What to produce> Each line below that contains "pose" counts once; report the total and nothing more.

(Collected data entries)
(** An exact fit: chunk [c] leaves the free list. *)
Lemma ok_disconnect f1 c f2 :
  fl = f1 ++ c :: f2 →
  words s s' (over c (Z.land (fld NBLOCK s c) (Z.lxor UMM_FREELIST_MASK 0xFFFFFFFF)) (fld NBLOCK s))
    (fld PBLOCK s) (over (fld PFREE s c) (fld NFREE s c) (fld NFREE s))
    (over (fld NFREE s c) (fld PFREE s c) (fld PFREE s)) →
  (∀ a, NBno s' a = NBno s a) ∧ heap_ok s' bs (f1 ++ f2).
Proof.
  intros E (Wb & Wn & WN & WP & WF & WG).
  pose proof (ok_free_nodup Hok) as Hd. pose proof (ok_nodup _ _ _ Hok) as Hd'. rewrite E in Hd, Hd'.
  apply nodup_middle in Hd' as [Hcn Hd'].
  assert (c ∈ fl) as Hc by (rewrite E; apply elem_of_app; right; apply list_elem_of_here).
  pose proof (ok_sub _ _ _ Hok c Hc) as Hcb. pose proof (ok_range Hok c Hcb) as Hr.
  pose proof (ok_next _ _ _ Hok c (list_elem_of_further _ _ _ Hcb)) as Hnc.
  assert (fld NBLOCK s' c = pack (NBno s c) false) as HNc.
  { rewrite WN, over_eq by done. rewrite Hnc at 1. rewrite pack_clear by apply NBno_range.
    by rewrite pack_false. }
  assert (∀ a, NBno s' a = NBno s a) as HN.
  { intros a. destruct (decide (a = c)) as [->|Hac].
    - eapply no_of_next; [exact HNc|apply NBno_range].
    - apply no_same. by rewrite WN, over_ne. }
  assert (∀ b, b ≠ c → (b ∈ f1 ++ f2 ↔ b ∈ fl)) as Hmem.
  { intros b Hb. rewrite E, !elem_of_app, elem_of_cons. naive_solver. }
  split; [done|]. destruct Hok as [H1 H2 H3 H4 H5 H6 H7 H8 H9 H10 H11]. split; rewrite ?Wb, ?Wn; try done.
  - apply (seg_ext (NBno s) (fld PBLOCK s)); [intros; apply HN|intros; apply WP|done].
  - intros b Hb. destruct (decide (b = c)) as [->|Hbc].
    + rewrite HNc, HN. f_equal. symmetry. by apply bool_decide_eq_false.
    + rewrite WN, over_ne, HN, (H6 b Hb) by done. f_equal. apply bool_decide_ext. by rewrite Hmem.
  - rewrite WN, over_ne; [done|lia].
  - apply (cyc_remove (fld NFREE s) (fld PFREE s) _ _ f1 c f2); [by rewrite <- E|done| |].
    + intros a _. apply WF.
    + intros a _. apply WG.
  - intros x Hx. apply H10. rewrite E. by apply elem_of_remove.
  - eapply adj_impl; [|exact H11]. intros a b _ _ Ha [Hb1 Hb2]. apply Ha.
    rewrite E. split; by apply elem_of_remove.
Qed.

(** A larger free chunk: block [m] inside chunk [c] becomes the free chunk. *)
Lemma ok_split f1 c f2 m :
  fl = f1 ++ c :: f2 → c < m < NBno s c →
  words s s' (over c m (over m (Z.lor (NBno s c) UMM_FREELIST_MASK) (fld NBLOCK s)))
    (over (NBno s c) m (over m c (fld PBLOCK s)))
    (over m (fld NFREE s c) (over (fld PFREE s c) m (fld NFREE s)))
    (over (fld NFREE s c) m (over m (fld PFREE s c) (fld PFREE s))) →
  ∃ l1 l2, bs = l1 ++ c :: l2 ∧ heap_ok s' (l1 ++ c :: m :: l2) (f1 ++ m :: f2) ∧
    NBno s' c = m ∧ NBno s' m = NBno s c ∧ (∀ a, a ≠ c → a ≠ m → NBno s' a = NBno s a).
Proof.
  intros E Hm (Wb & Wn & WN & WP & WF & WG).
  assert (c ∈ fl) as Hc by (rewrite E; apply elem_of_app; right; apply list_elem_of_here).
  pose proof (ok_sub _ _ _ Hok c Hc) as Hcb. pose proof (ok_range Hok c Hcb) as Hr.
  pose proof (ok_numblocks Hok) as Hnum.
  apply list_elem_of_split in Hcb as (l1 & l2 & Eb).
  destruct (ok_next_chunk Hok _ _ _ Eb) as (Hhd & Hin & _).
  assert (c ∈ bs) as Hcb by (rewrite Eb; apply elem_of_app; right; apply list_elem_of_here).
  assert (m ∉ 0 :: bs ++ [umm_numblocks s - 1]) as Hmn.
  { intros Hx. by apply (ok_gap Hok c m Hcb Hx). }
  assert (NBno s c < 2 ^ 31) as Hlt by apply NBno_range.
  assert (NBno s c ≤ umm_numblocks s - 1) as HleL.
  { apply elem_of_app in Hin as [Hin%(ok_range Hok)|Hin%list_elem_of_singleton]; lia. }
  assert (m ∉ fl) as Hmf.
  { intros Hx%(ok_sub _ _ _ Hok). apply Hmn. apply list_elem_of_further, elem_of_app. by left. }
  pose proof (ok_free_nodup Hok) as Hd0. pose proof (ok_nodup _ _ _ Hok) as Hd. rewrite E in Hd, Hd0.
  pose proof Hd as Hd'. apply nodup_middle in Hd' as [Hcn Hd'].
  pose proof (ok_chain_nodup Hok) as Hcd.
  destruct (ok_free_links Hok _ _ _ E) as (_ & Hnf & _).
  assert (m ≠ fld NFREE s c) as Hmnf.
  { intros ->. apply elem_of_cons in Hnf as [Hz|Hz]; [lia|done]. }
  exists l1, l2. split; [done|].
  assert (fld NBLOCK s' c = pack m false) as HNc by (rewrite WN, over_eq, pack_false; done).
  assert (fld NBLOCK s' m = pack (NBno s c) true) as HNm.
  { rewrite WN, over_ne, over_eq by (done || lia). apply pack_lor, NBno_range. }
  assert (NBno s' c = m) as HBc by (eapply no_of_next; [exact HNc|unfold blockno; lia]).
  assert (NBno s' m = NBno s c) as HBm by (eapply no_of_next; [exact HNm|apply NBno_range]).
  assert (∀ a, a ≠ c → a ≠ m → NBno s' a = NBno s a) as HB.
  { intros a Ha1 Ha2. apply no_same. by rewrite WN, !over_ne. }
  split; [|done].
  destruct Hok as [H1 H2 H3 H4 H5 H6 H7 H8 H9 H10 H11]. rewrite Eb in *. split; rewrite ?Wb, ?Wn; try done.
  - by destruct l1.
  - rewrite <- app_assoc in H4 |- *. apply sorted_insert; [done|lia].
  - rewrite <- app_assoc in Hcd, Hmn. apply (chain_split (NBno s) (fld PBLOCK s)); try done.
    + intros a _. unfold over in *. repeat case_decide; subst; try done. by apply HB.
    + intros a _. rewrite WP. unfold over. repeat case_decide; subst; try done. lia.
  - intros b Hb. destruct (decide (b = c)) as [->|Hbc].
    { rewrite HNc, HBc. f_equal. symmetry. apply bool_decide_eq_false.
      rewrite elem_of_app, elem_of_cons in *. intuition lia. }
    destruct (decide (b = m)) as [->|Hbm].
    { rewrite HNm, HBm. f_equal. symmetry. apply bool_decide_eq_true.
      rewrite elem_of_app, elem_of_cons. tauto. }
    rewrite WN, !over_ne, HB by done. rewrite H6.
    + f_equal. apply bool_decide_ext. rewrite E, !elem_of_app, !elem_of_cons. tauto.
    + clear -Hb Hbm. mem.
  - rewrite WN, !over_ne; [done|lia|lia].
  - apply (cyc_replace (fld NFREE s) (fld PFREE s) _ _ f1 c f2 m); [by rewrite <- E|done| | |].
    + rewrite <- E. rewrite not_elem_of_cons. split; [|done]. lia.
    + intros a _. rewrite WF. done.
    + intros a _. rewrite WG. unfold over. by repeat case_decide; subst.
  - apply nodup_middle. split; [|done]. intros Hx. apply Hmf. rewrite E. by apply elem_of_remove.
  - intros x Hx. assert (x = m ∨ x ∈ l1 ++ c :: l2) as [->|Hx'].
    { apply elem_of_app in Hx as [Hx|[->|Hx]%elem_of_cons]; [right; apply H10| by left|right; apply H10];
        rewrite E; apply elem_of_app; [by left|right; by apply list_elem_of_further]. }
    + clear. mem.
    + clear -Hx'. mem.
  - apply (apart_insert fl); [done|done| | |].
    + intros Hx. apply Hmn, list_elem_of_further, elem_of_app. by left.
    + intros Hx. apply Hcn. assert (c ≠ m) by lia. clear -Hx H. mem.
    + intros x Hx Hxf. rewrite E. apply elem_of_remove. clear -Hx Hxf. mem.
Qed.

Finished task> 8